So when is long-distance running exactly like football? Well, never, except when the weather is terrible.
I’ve just started running road races this past September, most of them with my daughter. It’s been a brutal winter, yet a scheduled race is almost never postponed because of the weather. Let it be freezing, raining, snowing, hailing, sleeting … whatever. Still, there will be hundreds of people of all ages who appear, ready to run, the elements be damned. Now, if that isn’t just like football, what is?
It started on Thanksgiving weekend at the Turkey Burn-Off Five Miler, where there was ice to run over. Then it continued in mid-December in Rockville at an 8k race when there was even more snow and ice to avoid … except that one couldn’t avoid it at all, except by running in the street and subjecting oneself to the risk of dismemberment by car. Then, cold and ice continued to flummox me at the New Year’s Day 5k. It warmed up a bit in mid-January for a four-mile race in Silver Spring, when we only had to dodge the incessant rain. That was actually one of my best races. (I will skip the five-mile race in Olney when the only problem was cold.) Then the cold continued for the 12k at Lake Burke on March 2 (one could see parts of the lake frozen), except my daughter tells me it got nice near the end. Sure, but how many big puddles did I have to run through first and how many times did I need to run on slippery mud to avoid those puddles? That was 82 minutes of bliss, I must say.
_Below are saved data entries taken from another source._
(** A manifest has one line per item, in order: the item's path relative
    to the repository, a tab and the label; the per-class counts stored in
    the metadata are the numbers of [cat] and [dog] items.  The lines exist
    only when every path lies below the repository root and every label is
    [cat] or [dog]. *)
Theorem manifest_lines_Ok (repo_root : Path) (items : list (Path * string))
    (lines : list string) (counts : Py.dict nat) :
  manifest_lines repo_root items = Ok (lines, counts) →
  Forall2 (line_of repo_root) items lines
  ∧ counts = [("cat", count_label "cat" items);
              ("dog", count_label "dog" items)]
  ∧ Forall (λ item, item.2 = "cat" ∨ item.2 = "dog") items.
Proof.
  unfold manifest_lines. intros (new & -> & HF & -> & Hall)%manifest_loop_Ok.
  by split_and!.
Qed.

Lemma manifest_lines_Ok_witness :
  ∃ lines counts,
    manifest_lines "/repo"
      [("/repo/data/raw/cats/a.jpg", "cat"); ("/repo/data/raw/dogs/c.jpg", "dog")]
    = Ok (lines, counts)
    ∧ counts = [("cat", 1); ("dog", 1)].
Proof.
  destruct (manifest_lines "/repo"
              [("/repo/data/raw/cats/a.jpg", "cat");
               ("/repo/data/raw/dogs/c.jpg", "dog")])
    as [[lines counts]|e] eqn:E; [|by vm_compute in E].
  exists lines, counts. split; [done|].
  by destruct (manifest_lines_Ok _ _ _ _ E) as (_ & -> & _).
Defined.

Lemma stat_put_eq (t : fs) (p : Path) (n : node) : stat (put t p n) p = Some n.
Proof.
  induction t as [|[q m] t IH]; simpl.
  - by rewrite String.eqb_refl.
  - destruct (String.eqb_spec p q) as [->|Hne]; simpl.
    + by rewrite String.eqb_refl.
    + by rewrite (proj2 (String.eqb_neq p q)).
Qed.

Lemma stat_put_ne (t : fs) (p q : Path) (n : node) :
  p ≠ q → stat (put t p n) q = stat t q.
Proof.
  intros Hne. induction t as [|[r m] t IH]; simpl.
  - rewrite (proj2 (String.eqb_neq q p)); [done|congruence].
  - destruct (String.eqb_spec p r) as [->|Hpr]; simpl.
    + by rewrite (proj2 (String.eqb_neq q r)) by congruence.
    + by rewrite IH.
Qed.

(** A filesystem step keeps what is there: directories stay directories
    and files stay files. *)
Definition keeps (t t' : fs) : Prop :=
  (∀ p, is_dir t p = true → is_dir t' p = true)
  ∧ (∀ p, is_file t p = true → is_file t' p = true).

Lemma keeps_refl t : keeps t t.
Proof. by split. Qed.

Lemma keeps_trans t1 t2 t3 : keeps t1 t2 → keeps t2 t3 → keeps t1 t3.
Proof. intros [? ?] [? ?]. split; auto. Qed.

Lemma write_text_keeps (t t' : fs) (p : Path) (text : string) :
  write_text t p text = Ok t' →
  stat t' p = Some (File text) ∧ keeps t t'.
Proof.
  unfold write_text.
  assert (stat t p ≠ Some Dir → is_dir t (parent p) = true →
          stat (put t p (File text)) p = Some (File text)
          ∧ keeps t (put t p (File text))) as H.
  { intros Hp _. split; [apply stat_put_eq|].
    split; intros q; unfold is_dir, is_file;
      (destruct (decide (p = q)) as [<-|Hne];
       [rewrite stat_put_eq|by rewrite stat_put_ne]).
    - by destruct (stat t p) as [[]|].
    - done. }
  destruct (stat t p) as [[]|] eqn:Es; [done|..];
    destruct (is_dir t (parent p)) eqn:Ed; try done;
    intros [= <-]; by apply H.
Qed.

Lemma mkdir_step_keeps leaf (t t' : fs) (q : Path) :
  mkdir_step leaf (Ok t) q = Ok t' → keeps t t'.
Proof.
  unfold mkdir_step. cbn [mbind result_bind].
  destruct (stat t q) as [[]|] eqn:Es; try done.
  - intros [= <-]. apply keeps_refl.
  - intros [= <-]. split; intros p; unfold is_dir, is_file;
      (destruct (decide (q = p)) as [<-|Hne];
       [by rewrite Es|by rewrite stat_put_ne]).
Qed.

Lemma mkdir_p_keeps (t t' : fs) (p : Path) : mkdir_p t p = Ok t' → keeps t t'.
Proof.
  unfold mkdir_p. generalize (List.last (lineage p) p).
  generalize (removelast (lineage p)). intros l q.
  assert (∀ t0 r, foldl (mkdir_step false) (Ok t0) l = Ok r → keeps t0 r) as H.
  { induction l as [|x l IH]; intros t0 r; cbn [foldl].
    { intros [= <-]. apply keeps_refl. }
    destruct (mkdir_step false (Ok t0) x) as [t1|e] eqn:E1.
    - intros H. apply (keeps_trans t0 t1 r).
      + by apply (mkdir_step_keeps false t0 t1 x).
      + by apply IH.
    - assert (∀ l', foldl (mkdir_step false) (Raise e) l' = Raise e) as ->
        by (intros l'; by induction l').
      done. }
  destruct (foldl (mkdir_step false) (Ok t) l) as [t1|e] eqn:E; [|done].
  intros Hs. apply (keeps_trans t t1 t').
  - by apply H.
  - by apply (mkdir_step_keeps true t1 t' q).
Qed.
(** The ['data'] callback of a connection.  [payload] is the result of
    [JSON.parse(raw.toString())], [None] when it throws; [clock] gives the
    values of [Date.now()] during this run of the callback; [fs_ok] tells
    whether [fs.writeFileSync] succeeds.  The result is the new value of
    [received], the actions taken and the way the run ends. *)
Definition onData (received : bool) (conn : nat) (payload : option json)
    (clock : nat -> Z) (fs_ok : bool) : bool * list action * outcome :=
  if received then (received, [], Returned)
  else
    match payload with
    | None => (received, [], Returned)
    | Some j =>
        let msg := Val j in
        match header_ok msg with
        | Throw => (received, [], Rejected)
        | Normal false => (received, [], Returned)
        | Normal true =>
            match read_vault clock msg with
            | Throw => (true, [Latch], Rejected)
            | Normal (name, vault) =>
                if fs_ok
                then (true,
                      [Latch; WriteFile name vault; ConnWrite conn;
                       SetTimeout 500],
                      Suspended)
                else (true, [Latch], Rejected)
            end
        end
    end.

(** The process: running, ended by [process.exit(code)], or ended by an
    unhandled promise rejection (Node's default since version 15). *)
Inductive status : Type := Running | Exited (code : Z) | Crashed.

Record session : Type := mkS {
  received : bool;
  status_of : status;
  joined : bool;      (* [disc.flushed()] has resolved *)
  timer60 : bool;     (* the 60 s timer is pending *)
  grace : nat;        (* callbacks suspended at the 500 ms wait *)
  exit0 : nat;        (* [swarm.destroy()] pending, followed by exit(0) *)
  exit1 : nat;        (* [swarm.destroy()] pending, followed by exit(1) *)
  trace : list action
}.

Inductive event : Type :=
  | Data (conn : nat) (payload : option json) (clock : nat -> Z)
         (fs_ok : bool)
  | Flushed
  | Timer60
  | Grace
  | Destroyed0
  | Destroyed1.

Definition init : session := mkS false Running false false 0 0 0 [].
The corkers, however, were this past weekend. I ran Sunday morning’s 10k at Seneca Lake State Park entirely in the rain — and at my speed, that’s spending almost an hour and ten minutes in the rain, not counting all the time before the race — and with a strong, biting wind in my face for half the race. However, that was nothing like the ten-mile race my daughter ran yesterday afternoon in Frederick, with rain, snow, and hail, the temperature dropping to 34 degrees, the wind picking up in ferocity.
Yes, the runners I encounter seem to thrive with adversity. They’re going to run regardless, and the worse the weather is, the worse all the running conditions are, it seems the happier are the contestants. I just have to bend my mind towards that.